PROBLEM TO WORK ON: The required result is a line count: how many lines in this data hold the word "unfold". Give only that.

SUPPLIED ENTRIES:

---

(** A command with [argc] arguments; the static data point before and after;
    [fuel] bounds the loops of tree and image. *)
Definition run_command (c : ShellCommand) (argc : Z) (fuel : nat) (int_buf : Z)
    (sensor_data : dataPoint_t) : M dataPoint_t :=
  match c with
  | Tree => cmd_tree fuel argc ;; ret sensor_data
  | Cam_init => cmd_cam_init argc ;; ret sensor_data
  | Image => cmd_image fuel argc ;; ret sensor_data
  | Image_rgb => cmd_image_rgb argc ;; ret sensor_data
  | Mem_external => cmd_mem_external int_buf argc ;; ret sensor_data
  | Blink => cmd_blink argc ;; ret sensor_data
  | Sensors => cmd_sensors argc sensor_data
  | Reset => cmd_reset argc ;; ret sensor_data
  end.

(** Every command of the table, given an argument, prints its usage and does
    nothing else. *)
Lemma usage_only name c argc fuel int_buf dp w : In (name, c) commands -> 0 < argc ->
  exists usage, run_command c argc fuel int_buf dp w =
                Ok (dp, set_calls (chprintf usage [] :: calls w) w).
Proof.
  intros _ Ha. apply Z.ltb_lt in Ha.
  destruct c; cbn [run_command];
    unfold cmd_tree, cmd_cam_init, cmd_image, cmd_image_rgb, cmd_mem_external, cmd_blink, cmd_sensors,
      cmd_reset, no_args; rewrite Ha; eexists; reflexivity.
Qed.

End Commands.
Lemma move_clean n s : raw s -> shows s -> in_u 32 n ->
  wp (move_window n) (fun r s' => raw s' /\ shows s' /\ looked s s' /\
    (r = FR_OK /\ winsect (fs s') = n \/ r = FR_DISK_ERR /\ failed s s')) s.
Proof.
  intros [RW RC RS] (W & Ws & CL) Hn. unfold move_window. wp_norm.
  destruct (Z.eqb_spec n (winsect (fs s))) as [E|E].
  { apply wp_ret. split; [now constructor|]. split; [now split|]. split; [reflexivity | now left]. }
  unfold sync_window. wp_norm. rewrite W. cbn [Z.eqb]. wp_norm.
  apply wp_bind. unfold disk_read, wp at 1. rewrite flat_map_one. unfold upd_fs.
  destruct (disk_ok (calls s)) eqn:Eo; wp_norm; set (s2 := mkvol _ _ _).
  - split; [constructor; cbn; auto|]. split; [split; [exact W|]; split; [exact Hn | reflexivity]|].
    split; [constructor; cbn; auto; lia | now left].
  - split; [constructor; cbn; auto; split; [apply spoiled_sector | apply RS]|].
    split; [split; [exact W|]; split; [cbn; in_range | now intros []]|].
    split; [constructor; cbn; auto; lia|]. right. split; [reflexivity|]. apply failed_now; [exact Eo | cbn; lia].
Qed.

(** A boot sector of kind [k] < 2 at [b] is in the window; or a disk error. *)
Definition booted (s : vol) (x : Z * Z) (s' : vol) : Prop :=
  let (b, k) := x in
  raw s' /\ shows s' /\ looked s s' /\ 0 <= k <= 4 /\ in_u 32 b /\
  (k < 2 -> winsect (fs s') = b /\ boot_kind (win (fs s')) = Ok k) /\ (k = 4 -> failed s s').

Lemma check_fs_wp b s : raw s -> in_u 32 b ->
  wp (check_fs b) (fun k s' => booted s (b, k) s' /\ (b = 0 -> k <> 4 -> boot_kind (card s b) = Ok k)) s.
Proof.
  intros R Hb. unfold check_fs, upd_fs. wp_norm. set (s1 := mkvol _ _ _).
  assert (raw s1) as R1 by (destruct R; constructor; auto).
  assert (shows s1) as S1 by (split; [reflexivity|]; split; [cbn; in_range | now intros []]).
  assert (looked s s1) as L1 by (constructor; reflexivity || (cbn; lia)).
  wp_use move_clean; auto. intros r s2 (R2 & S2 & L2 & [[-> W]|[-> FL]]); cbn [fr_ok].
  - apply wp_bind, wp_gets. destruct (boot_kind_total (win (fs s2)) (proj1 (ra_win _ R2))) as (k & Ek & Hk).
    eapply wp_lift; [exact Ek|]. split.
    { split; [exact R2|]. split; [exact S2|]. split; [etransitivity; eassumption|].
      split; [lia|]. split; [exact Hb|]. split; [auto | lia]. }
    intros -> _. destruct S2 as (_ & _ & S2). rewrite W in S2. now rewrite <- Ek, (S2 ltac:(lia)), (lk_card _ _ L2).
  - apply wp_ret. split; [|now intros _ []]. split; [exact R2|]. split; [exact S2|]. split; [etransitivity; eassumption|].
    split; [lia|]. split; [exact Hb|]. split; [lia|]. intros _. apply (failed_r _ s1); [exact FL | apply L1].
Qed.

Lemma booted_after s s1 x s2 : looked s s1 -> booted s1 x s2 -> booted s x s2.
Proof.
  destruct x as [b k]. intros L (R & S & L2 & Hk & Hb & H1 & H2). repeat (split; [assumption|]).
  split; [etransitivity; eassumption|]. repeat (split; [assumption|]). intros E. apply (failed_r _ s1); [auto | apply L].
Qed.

---

ANSWER TO THE PROBLEM: 5